__Work request__
Go to the line below containing "(** C4: when" and print exactly from there through the line containing "(lList l) sel", both included. Print nothing else.

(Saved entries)

########

Lemma indent_same_type_witness :
  exists ctx lt la pre pt pa pc post,
    doc (secondItemRun UnorderedList)
    = plug ctx (Elem lt la (pre ++ Elem pt pa pc :: [li [p "item 2"]] ++ post))
    /\ threeItemList UnorderedList
       = Elem lt la (pre ++ Elem pt pa pc :: [li [p "item 2"]] ++ post)
    /\ li [p "item 1"] = Elem pt pa pc
    /\ [li [p "item 2"]] <> []
    /\ doc (secondItemResult UnorderedList)
       = plug ctx (Elem lt la
           (pre ++ Elem pt pa (pc ++ [Elem lt la [li [p "item 2"]]]) :: post))
    /\ check listSchema (doc (secondItemResult UnorderedList)) = true.
Proof.
  apply (@indent_same_type listSchema (secondItemRun UnorderedList)
           (secondItemResult UnorderedList)
           (mkLocated (resolvedAt (threeItems UnorderedList) 13)
              (resolvedAt (threeItems UnorderedList) 13)
              (itemRangeAt listSchema (threeItems UnorderedList) 13 13)
              (threeItemList UnorderedList)
              (mkPrevious (li [p "item 1"]) (threeItemList UnorderedList) 2 1 true))).
  - reflexivity.
  - reflexivity.
  - exact listSchema_runs.
  - reflexivity.
  - reflexivity.
  - reflexivity.
Defined.

(** C4: when the content expressions of the list types ask for at least one
    item, and every list of the document has an item, then after a run that
    returns [true] every list of the resulting document (the new nested
    list, the lists that lost items, and all others) has at least one child
    of a list-item type.  The only list that can lose all its items is the
    selected list of a run that rebuilds the previous item: when the range
    ends at its last item, that list is no longer a child of its parent (the
    parent holds the previous list with the rebuilt item, and what followed
    the selected list); otherwise the list stays with the items behind the
    range. *)
Theorem indent_keeps_lists_nonempty sch tr tr' :
  wellFormed sch (doc tr) = true ->
  listsNeedItems sch ->
  noEmptyList sch (doc tr) = true ->
  indentList sch tr = Returned true tr' ->
  noEmptyList sch (doc tr') = true
  /\ forall l,
       located sch tr = Some l -> sameType l = false ->
       exists ctx ft fa fl plt pla pis fr sel unsel,
         doc tr
         = plug ctx (Elem ft fa
             (fl ++ Elem plt pla (pis ++ [previousItem (lFound l)]) :: lList l :: fr))
         /\ sliceSelectedItems (doc tr) (lTo l) (lRange l) = Ok (sel, unsel)
         /\ doc tr'
            = plug ctx (Elem ft fa
                (fl ++ Elem plt pla
                         (pis ++ [copy (previousItem (lFound l))
                                    (newPreviousItemContent (previousItem (lFound l))
                                       (lList l) sel unsel)])
                    :: (if (endIndex (lRange l) =? childCount (lList l))%nat
                        then []
                        else [copy (lList l)
                                (skipn (endIndex (lRange l)) (contentOf (lList l)))])
                       ++ fr)).
Proof.
  intros Hwf Hneed Hinv E.
  assert (H1 : noEmptyList sch (doc tr') = true).
  { destruct (@indentList_true sch tr tr' E) as (l & _ & Hl & _).
    destruct (sameType l) eqn:Hty.
    - destruct (@indentList_wrap sch tr tr' l Hwf Hl Hty E)
        as (ctx & lt & la & pre & pt & pa & pc & post & Hd & HL & Hp & Hne & Hd' & Ep & Ev
            & Hlist & _).
      assert (Hitems : Forall (fun x => isItem sch x = true)
                         (pre ++ Elem pt pa pc :: selectedItems l ++ post)).
      { unfold wellFormed in Hwf. apply andb_true_iff in Hwf. destruct Hwf as [_ Hio].
        rewrite Hd in Hio. apply itemsOnly_plug in Hio.
        exact (@itemsOnly_items sch _ _ _ Hio Hlist). }
      rewrite Hd in Hinv. rewrite Hd'.
      apply (@noEmptyList_replaced sch ctx _ _ Hinv); [| reflexivity].
      apply noEmptyList_in_hole in Hinv. rewrite noEmptyList_Elem in Hinv.
      apply andb_true_iff in Hinv. destruct Hinv as [_ Hall].
      rewrite forallb_app in Hall. apply andb_true_iff in Hall. destruct Hall as [Hpre Hall].
      cbn [forallb] in Hall. apply andb_true_iff in Hall. destruct Hall as [Hprev Hall].
      rewrite forallb_app in Hall. apply andb_true_iff in Hall. destruct Hall as [Hsl Hpost].
      rewrite noEmptyList_Elem in Hprev. apply andb_true_iff in Hprev.
      destruct Hprev as [_ Hpc].
      rewrite noEmptyList_Elem, (Hneed lt _ Hlist Ev), orb_true_r, forallb_app.
      cbn [forallb andb]. rewrite Hpre, Hpost, andb_true_r. cbn [andb].
      rewrite noEmptyList_Elem, forallb_app. cbn [forallb].
      rewrite Hpc, noEmptyList_Elem, Hsl, Hlist, !andb_true_r. cbn [negb orb andb].
      apply andb_true_iff. split.
      + destruct (isList sch pt) eqn:Hpt; [| reflexivity].
        rewrite (Hneed pt _ Hpt Ep). reflexivity.
      + apply Forall_app in Hitems. destruct Hitems as [_ Hitems].
        inversion Hitems as [| ? ? _ Hrest]; subst.
        apply Forall_app in Hrest. destruct Hrest as [Hsel _].
        destruct (selectedItems l) as [| x sel]; [contradiction |].
        inversion Hsel as [| ? ? Hx _]; subst. cbn [childTypes map existsb].
        unfold isItem in Hx. apply andb_true_iff in Hx. destruct Hx as [_ ->].
        reflexivity.
    - destruct (@indentList_rebuild sch tr tr' l Hwf Hl Hty E)
        as (ctx & ft & fa & fl & plt & pla & pis & prev & lt & la & cs & fr & n & rest & Rb).
      destruct (rb_lists Rb) as [Hplist Hlist].
      rewrite (rb_doc Rb) in Hinv. rewrite (rb_doc' Rb).
      apply (@noEmptyList_replaced sch ctx _ _ Hinv); [| reflexivity].
      apply noEmptyList_in_hole in Hinv. rewrite noEmptyList_Elem in Hinv.
      apply andb_true_iff in Hinv. destruct Hinv as [Hhere Hall].
      rewrite forallb_app in Hall. apply andb_true_iff in Hall. destruct Hall as [Hfl Hall].
      cbn [forallb] in Hall. apply andb_true_iff in Hall. destruct Hall as [HPL Hall].
      apply andb_true_iff in Hall. destruct Hall as [HL Hfr].
      rewrite noEmptyList_Elem in HPL. apply andb_true_iff in HPL. destruct HPL as [_ Hpis].
      rewrite forallb_app in Hpis. apply andb_true_iff in Hpis. destruct Hpis as [Hpis _].
      rewrite noEmptyList_Elem in HL. apply andb_true_iff in HL. destruct HL as [_ Hcs].
      assert (HPL' : noEmptyList sch (Elem plt pla (pis ++ [n])) = true).
      { rewrite noEmptyList_Elem, (Hneed plt _ Hplist (rb_valid Rb)), orb_true_r.
        rewrite forallb_app. cbn [forallb andb].
        rewrite Hpis, (check_noEmptyList Hneed _ (rb_check Rb)). reflexivity. }
      rewrite noEmptyList_Elem, forallb_app. cbn [forallb]. rewrite Hfl, HPL', forallb_app, Hfr.
      rewrite !andb_true_r. cbn [andb].
      destruct (rb_rest Rb) as [(-> & _ & Hv) | (-> & Hv)].
      + cbn [forallb app andb]. rewrite andb_true_r.
        destruct (isList sch ft) eqn:Hft; [| reflexivity].
        cbn [negb orb]. rewrite <- (Hneed ft _ Hft Hv).
        rewrite !childTypes_app. reflexivity.
      + cbn [forallb app]. rewrite noEmptyList_Elem, (Hneed lt _ Hlist Hv), orb_true_r.
        rewrite (forallb_skipn _ _ _ Hcs). cbn [andb]. rewrite andb_true_r.
        rewrite <- Hhere. rewrite !childTypes_app. reflexivity. }
  split; [exact H1 |].
  intros l Hl Hty.
  pose proof (sameType_false_first _ _ Hl Hty) as H0.
  destruct (@located_across sch tr l Hwf Hl H0)
    as (ctx & ft & fa & fl & plt & pla & pis & pit & pia & pic & lt & la & cs & fr & Sh).
  destruct (across_result Sh Hl Hty E) as (sel & unsel & rest & Hsl & Hd' & Hrest).
  exists ctx, ft, fa, fl, plt, pla, pis, fr, sel, unsel.
  rewrite (ac_found Sh), (ac_list Sh). unfold childCount. cbn [previousItem contentOf].
  split; [exact (ac_doc Sh) |]. split; [exact Hsl |].
  assert (Hr : rest = if (endIndex (lRange l) =? List.length cs)%nat
                      then []
                      else [copy (Elem lt la cs) (skipn (endIndex (lRange l)) cs)]).
  { destruct (Nat.eqb_spec (endIndex (lRange l)) (List.length cs)) as [Heq | Hne].
    - destruct Hrest as [[Hnil _] | Hone]; [exact Hnil |]. exfalso.
      rewrite Hone, Heq, skipn_all in Hd'. rewrite Hd' in H1.
      apply noEmptyList_in_hole in H1. rewrite noEmptyList_Elem in H1.
      apply andb_true_iff in H1. destruct H1 as [_ H1].
      rewrite forallb_app in H1. apply andb_true_iff in H1. destruct H1 as [_ H1].
      cbn [forallb app] in H1. apply andb_true_iff in H1. destruct H1 as [_ H1].
      apply andb_true_iff in H1. destruct H1 as [H1 _].
      rewrite noEmptyList_Elem, (rs_list (ac_range Sh)) in H1. discriminate.
    - destruct Hrest as [[_ Heq] | Hone]; [lia | exact Hone]. }
  rewrite Hd', Hr. reflexivity.
Qed.

Lemma indent_keeps_lists_nonempty_witness :
  noEmptyList listSchema (doc (secondItemResult UnorderedList)) = true
  /\ noEmptyList listSchema (doc crossTypeResult) = true
  /\ exists ctx ft fa fl plt pla pis fr sel unsel,
       doc crossTypeRun
       = plug ctx (Elem ft fa
           (fl ++ Elem plt pla (pis ++ [previousItem (lFound crossTypeLocated)])
               :: lList crossTypeLocated :: fr))
       /\ sliceSelectedItems (doc crossTypeRun) (lTo crossTypeLocated)
            (lRange crossTypeLocated) = Ok (sel, unsel)
       /\ doc crossTypeResult
          = plug ctx (Elem ft fa
              (fl ++ Elem plt pla
                       (pis ++ [copy (previousItem (lFound crossTypeLocated))
                                  (newPreviousItemContent
                                     (previousItem (lFound crossTypeLocated))
                                     (lList crossTypeLocated) sel unsel)])
                  :: fr)).
Proof.
  split.
  { apply (@indent_keeps_lists_nonempty listSchema (secondItemRun UnorderedList)
             (secondItemResult UnorderedList)).
    - reflexivity.
    - exact listSchema_needs_items.
    - reflexivity.
    - reflexivity. }
  assert (E : indentList listSchema crossTypeRun = Returned true crossTypeResult)
    by (vm_compute; reflexivity).
  assert (Hl : located listSchema crossTypeRun = Some crossTypeLocated)
    by (vm_compute; reflexivity).
  destruct (@indent_keeps_lists_nonempty listSchema crossTypeRun crossTypeResult
              eq_refl listSchema_needs_items eq_refl E) as [H1 H2].
  split; [exact H1 |].
  destruct (H2 crossTypeLocated Hl eq_refl)
    as (ctx & ft & fa & fl & plt & pla & pis & fr & sel & unsel & Hd & Hs & Hd').
  exists ctx, ft, fa, fl, plt, pla, pis, fr, sel, unsel.
  split; [exact Hd |]. split; [exact Hs |]. exact Hd'.
Defined.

########

__Response to the exercise__
(** C4: when the content expressions of the list types ask for at least one
    item, and every list of the document has an item, then after a run that
    returns [true] every list of the resulting document (the new nested
    list, the lists that lost items, and all others) has at least one child
    of a list-item type.  The only list that can lose all its items is the
    selected list of a run that rebuilds the previous item: when the range
    ends at its last item, that list is no longer a child of its parent (the
    parent holds the previous list with the rebuilt item, and what followed
    the selected list); otherwise the list stays with the items behind the
    range. *)
Theorem indent_keeps_lists_nonempty sch tr tr' :
  wellFormed sch (doc tr) = true ->
  listsNeedItems sch ->
  noEmptyList sch (doc tr) = true ->
  indentList sch tr = Returned true tr' ->
  noEmptyList sch (doc tr') = true
  /\ forall l,
       located sch tr = Some l -> sameType l = false ->
       exists ctx ft fa fl plt pla pis fr sel unsel,
         doc tr
         = plug ctx (Elem ft fa
             (fl ++ Elem plt pla (pis ++ [previousItem (lFound l)]) :: lList l :: fr))
         /\ sliceSelectedItems (doc tr) (lTo l) (lRange l) = Ok (sel, unsel)
         /\ doc tr'
            = plug ctx (Elem ft fa
                (fl ++ Elem plt pla
                         (pis ++ [copy (previousItem (lFound l))
                                    (newPreviousItemContent (previousItem (lFound l))
                                       (lList l) sel unsel)])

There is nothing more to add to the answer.